Miss

488 38 4
                                    

Ku pikir aku punya tempat di hatimu

Ups! Gambar ini tidak mengikuti Pedoman Konten kami. Untuk melanjutkan publikasi, hapuslah gambar ini atau unggah gambar lain.

Ku pikir aku punya tempat di hatimu.
Tapi ternyata aku tidak lebih hanya sekedar mainan untuk melepas rasa bosanmu.

Tapi ternyata aku tidak lebih hanya sekedar mainan untuk melepas rasa bosanmu

Ups! Gambar ini tidak mengikuti Pedoman Konten kami. Untuk melanjutkan publikasi, hapuslah gambar ini atau unggah gambar lain.

Arsa, Disni dingin.
Tidak ada niat untuk memelukku? Kali ini aku janji tidak akan menolak.

_______________________________



Mata itu masih betah menatap jendela yang memperlihatkan padang rumput luas dan beberapa ekor kuda yang sedang memakan rumput.
Setelah dibersihkan dan diberi makan, seperti biasa Arsa akan duduk disitu dengan kursi rodanya.
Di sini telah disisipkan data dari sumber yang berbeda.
(** * Trivia API: the route handlers of [flaskr/__init__.py]

    A shallow embedding of the request handlers of the trivia backend
    (pagination helper, category and question listing, deletion, creation,
    substring search, questions by category, quiz selection, error
    handlers) together with the properties the specification states about
    them.

    The store is passed explicitly: every handler takes the store it reads
    and, when it writes, returns the store it leaves behind. *)

From Stdlib Require Import Ascii.
From stdpp Require Import base decidable option list sorting gmap strings pretty.

Open Scope Z_scope.

(** ** Python values *)

(** The scalars a JSON document carries, as Python reads them.  Floating
    point numbers are left out. *)
Inductive value :=
  | VNone
  | VBool (b : bool)
  | VInt (z : Z)
  | VStr (s : string).

(** The objects the handlers build and compare. *)
#[warnings="-register-all"]
Inductive pyobj :=
  | OVal (v : value)
  | ODict (d : gmap string value)
  | OTuple (l : list pyobj).

Inductive pytype := TNone | TBool | TInt | TStr | TDict | TTuple.

Definition type_of (o : pyobj) : pytype :=
  match o with
  | OVal VNone => TNone
  | OVal (VBool _) => TBool
  | OVal (VInt _) => TInt
  | OVal (VStr _) => TStr
  | ODict _ => TDict
  | OTuple _ => TTuple
  end.

Definition pytype_eqb (a b : pytype) : bool :=
  match a, b with
  | TNone, TNone | TBool, TBool | TInt, TInt
  | TStr, TStr | TDict, TDict | TTuple, TTuple => true
  | _, _ => false
  end.

(** [bool(o)]. *)
Definition truthy (o : pyobj) : bool :=
  match o with
  | OVal VNone => false
  | OVal (VBool b) => b
  | OVal (VInt z) => negb (z =? 0)%Z
  | OVal (VStr s) => negb (String.eqb s "")
  | ODict d => negb (bool_decide (d = ∅))
  | OTuple l => negb (bool_decide (length l = 0%nat))
  end.

(** [a or b]. *)
Definition py_or (a b : pyobj) : pyobj := if truthy a then a else b.

(** [str(v)], which is also what an f-string puts in place of [{v}]. *)
Definition py_str (v : value) : string :=
  match v with
  | VNone => "None"
  | VBool true => "True"
  | VBool false => "False"
  | VInt z => pretty z
  | VStr s => s
  end.

(** [v == 0]: an integer compares by value, [False] equals [0], anything
    else differs from it. *)
Definition py_eq_zero (v : value) : bool :=
  match v with
  | VInt z => (z =? 0)%Z
  | VBool b => negb b
  | _ => false
  end.

(** [d.get(k)]: the value under [k], [None] when the key is missing. *)
Definition dict_get (d : gmap string value) (k : string) : value :=
  default VNone (d !! k).

(** [l[start:stop]] on a list, with Python's treatment of bounds: a
    negative bound counts from the end, and every bound is clamped to
    [0 .. len(l)]. *)
Definition slice_bound (n i : Z) : Z :=
  if (i <? 0)%Z then Z.max (i + n) 0 else Z.min i n.

Definition py_slice {A} (l : list A) (start stop : Z) : list A :=
  let n := Z.of_nat (length l) in
  let lo := slice_bound n start in
  let hi := slice_bound n stop in
  take (Z.to_nat (hi - lo)) (drop (Z.to_nat lo) l).

(** ** The models the handlers import *)

(** Modelled from the spec: the module [models] (the classes [Question]
    and [Category] and the store behind them) is not among the sources.
    Section 3 of the specification gives the two record types; the handlers
    show the constructor's arguments and the attributes they read.  The
    fields of a question hold the scalars the request supplied. *)
Module Question.
Record t := mk {
  id : Z;
  question : value;
  answer : value;
  category : value;
  difficulty : value
}.
End Question.

Module Category.
Record t := mk {
  id : Z;
  type : string
}.
End Category.

(** The rows of the two tables, in the order the store returns them when a
    query names no order, and the next identifier the store assigns. *)
Record store := Store {
  questions : list Question.t;
  categories : list Category.t;
  next_id : Z
}.

(** Modelled from the spec: [Question.insert] (section 4.5: the question is
    inserted and the store assigns its id).  The row is added with the next
    identifier, which is then used up. *)
Definition question_insert (question answer category difficulty : value)
    (st : store)
    : Question.t * store :=
  let q := Question.mk (next_id st) question answer category difficulty in
  (q, Store (questions st ++ [q]) (categories st) (next_id st + 1)).

(** Modelled from the spec: [Question.delete] (section 4.4: the question
    looked up is deleted).  The row of that primary key leaves the table. *)
Definition question_delete (q : Question.t) (st : store) : store :=
  Store (filter (λ r, Question.id r ≠ Question.id q) (questions st))
        (categories st) (next_id st).

(** What the handlers take from their environment and the sources do not
    define: the dictionary [Question.format] builds, the store's comparison
    of the category column with a bound value, the text the store holds in
    the question column (nothing for NULL), and the interpreter's identity
    test between two objects of one type. *)
Class Env := {
  FQ : Type;
  format : Question.t → FQ;
  category_eq : value → value → bool;
  text_of : value → option string;
  text_of_str : ∀ s, text_of (VStr s) = Some s;
  same_object : pyobj → pyobj → bool
}.

(** [a is b]: two objects of different types are never the same object. *)
Definition py_is `{Env} (a b : pyobj) : bool :=
  if pytype_eqb (type_of a) (type_of b) then same_object a b else false.

(** ** Queries *)

(** [order_by(key)]: the rows by ascending key. *)
Definition key_le {A} (key : A → Z) : relation A := λ a b, key a ≤ key b.

#[global] Instance key_le_dec {A} (key : A → Z) : RelDecision (key_le key).
Proof. intros a b. unfold key_le. apply _. Defined.

Definition order_by {A} (key : A → Z) (rows : list A) : list A :=
  merge_sort (key_le key) rows.

(** [one_or_none()]: the only row, [None] when there is none, an exception
    when there are several. *)
Inductive exn :=
  | AttributeError
  | TypeError
  | KeyError
  | IndexError
  | UnboundLocalError
  | MultipleResultsFound.

Definition one_or_none {A} (rows : list A) : exn + option A :=
  match rows with
  | [] => inr None
  | [r] => inr (Some r)
  | _ => inl MultipleResultsFound
  end.

(** [{cate.id: cate.type for cate in categories}]: a later row replaces an
    earlier one of the same id. *)
Definition categories_dict (cats : list Category.t) : gmap Z string :=
  foldl (λ m c, <[Category.id c := Category.type c]> m) ∅ cats.

(** *** Pattern matching of the store ([ILIKE]) *)

(** Text is a sequence of bytes.  On ASCII text, where a byte is a
    character, the store folds the letters A to Z onto a to z, and so does
    [lower]; what the store does with the letters of other scripts, which
    take several bytes, is not modelled: the properties that compare
    letters both ways are stated for ASCII text ([ascii_only]). *)
Definition ascii_only_char (c : ascii) : bool :=
  (Ascii.N_of_ascii c <? 128)%N.

Fixpoint ascii_only (s : string) : bool :=
  match s with
  | EmptyString => true
  | String c s' => ascii_only_char c && ascii_only s'
  end.

Definition lower (c : ascii) : ascii :=
  let n := Ascii.N_of_ascii c in
  if (65 <=? n)%N && (n <=? 90)%N then Ascii.ascii_of_N (n + 32) else c.

Definition ascii_eqb_ci (a b : ascii) : bool :=
  bool_decide (lower a = lower b).

(** A pattern is a sequence of wildcards and literal characters: [%]
    stands for any run of characters, [_] for any one character, and a
    backslash makes the character after it literal.  (A pattern that ends
    in a lone backslash is an error in the store; the patterns built here
    end in [%].) *)
Inductive tok := Any | One | Lit (c : ascii).

Fixpoint like_tokens (p : string) : list tok :=
  match p with
  | EmptyString => []
  | String "\"%char (String c p') => Lit c :: like_tokens p'
  | String "%"%char p' => Any :: like_tokens p'
  | String "_"%char p' => One :: like_tokens p'
  | String c p' => Lit c :: like_tokens p'
  end.

Fixpoint like_match (p : list tok) (s : string) {struct p} : bool :=
  match p with
  | [] => match s with EmptyString => true | _ => false end
  | Lit c :: p' =>
      match s with
      | String a s' => ascii_eqb_ci c a && like_match p' s'
      | EmptyString => false
      end
  | One :: p' =>
      match s with
      | String _ s' => like_match p' s'
      | EmptyString => false
      end
  | Any :: p' =>
      (fix skip (s : string) : bool :=
         like_match p' s ||
         match s with
         | String _ s' => skip s'
         | EmptyString => false
         end) s
  end.

(** [column.ilike(pattern)]: NULL matches nothing. *)
Definition ilike `{Env} (column : value) (pattern : string) : bool :=
  match text_of column with
  | Some s => like_match (like_tokens pattern) s
  | None => false
  end.

(** The search term [t] occurs in [s], letter case aside. *)
Fixpoint lower_string (s : string) : string :=
  match s with
  | EmptyString => EmptyString
  | String c s' => String (lower c) (lower_string s')
  end.

Fixpoint prefix_ci (t s : string) : bool :=
  match t, s with
  | EmptyString, _ => true
  | String a t', String b s' => ascii_eqb_ci a b && prefix_ci t' s'
  | String _ _, EmptyString => false
  end.

Fixpoint substring_ci (t s : string) : bool :=
  prefix_ci t s ||
  match s with
  | String _ s' => substring_ci t s'
  | EmptyString => false
  end.

(** ** Requests and responses *)

(** A request: the [page] query argument as [int] reads it (absent, or
    not an integer literal, is [None]) and what [get_json()] returned: the
    JSON object of the body, or [None] when it returned [None].  (A call
    of [get_json()] that does not return but aborts is the matter of
    [json_failure] below.) *)
Record request := Request {
  page_arg : option Z;
  get_json : option (gmap string value)
}.

(** The body of a quiz request: [body.get('quiz_category')] and
    [body.get('previous_questions')]. *)
Record quiz_request := QuizRequest {
  quiz_category : option (gmap string value);
  previous_questions : list Z
}.

Section Handlers.
Context `{Env}.

(** A field of a JSON response. *)
Inductive field :=
  | FBool (b : bool)
  | FInt (z : Z)
  | FStr (s : string)
  | FQuestion (q : FQ)
  | FQuestions (l : list FQ)
  | FCategories (m : gmap Z string).

(** The dictionary given to [jsonify], key by key. *)
Definition payload := list (string * field).

Definition get_field (k : string) (p : payload) : option field :=
  snd <$> (snd <$> list_find (λ kv, kv.1 = k) p).

(** How a handler ends: it returns a body with a status, calls [abort],
    or lets an exception escape.  The handlers' [try] blocks re-raise
    whatever they catch, the exception of [abort] included, and so leave
    no trace here. *)
Inductive outcome :=
  | Return (status : Z) (body : payload)
  | Abort (code : Z)
  | Raise (e : exn).

(** [len(l)] as a field. *)
Definition FLen {A} (l : list A) : field := FInt (Z.of_nat (length l)).

(** *** Pagination *)

Definition QUESTIONS_PER_PAGE : Z := 10.

Definition paginate_questions (req : request) (selection : list Question.t)
    : list FQ :=
  let page := default 1 (page_arg req) in
  let start := (page - 1) * QUESTIONS_PER_PAGE in
  let end_ := start + QUESTIONS_PER_PAGE in
  let questions := format <$> selection in
  let current_questions := py_slice questions start end_ in
  current_questions.

(** *** GET /categories *)

Definition get_categories (st : store) : outcome :=
  let categories := order_by Category.id (categories st) in
  if bool_decide (length categories = 0%nat) then Abort 404
  else
    Return 200 [("success", FBool true);
                ("categories", FCategories (categories_dict categories))].

(** *** GET /questions *)

Definition get_questions (st : store) (req : request) : outcome :=
  let selection := order_by Question.id (questions st) in
  let current_questions := paginate_questions req selection in
  if bool_decide (current_questions = []) then Abort 404
  else
    let categories := categories st in
    Return 200 [("success", FBool true);
                ("questions", FQuestions current_questions);
                ("total_questions", FLen selection);
                ("categories", FCategories (categories_dict categories))].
Hari ini mungkin dia akan ada sesi terapi dengan psikiaternya yang dulu.
Juna menyarankan agar wanita itu yang harus menangani Arsa. Jangan dokter lain.

"Good morning baby boy" Samantha datang dari arah belakang Arsa dan langsung mengecup pucuk kepala anak itu.
Tidak ada respon apapun, Arsa masih tetap diam meski tubuhnya sedikit gemetar.

Samantha sedikit terenyuh, entah apa yang diperbuat puteranya sehingga Arsa mengalami ketakutan luar biasa dengan orang lain. Dulu awal-awal dia mendapatkan terapi hampir setiap malam Arsa akan mengalami mimpi buruk dan berakhir melempar apa saja yang ada di dekatnya, bahkan tak jarang Arsa seringkali berusaha menghilangkan nyawanya meski selalu ada yang melihat.

"Eh- Bagas mau kemana? Tumben masih pagi udah rapi. Mau kemana?" Saat Samantha sedang merapikan rambut Arsa, dia melihat anak tirinya berjalan ke arah pintu keluar.

Namun lagi-lagi pertanyaan nya tidak dijawab. Apa bagas depresi juga seperti Arsa?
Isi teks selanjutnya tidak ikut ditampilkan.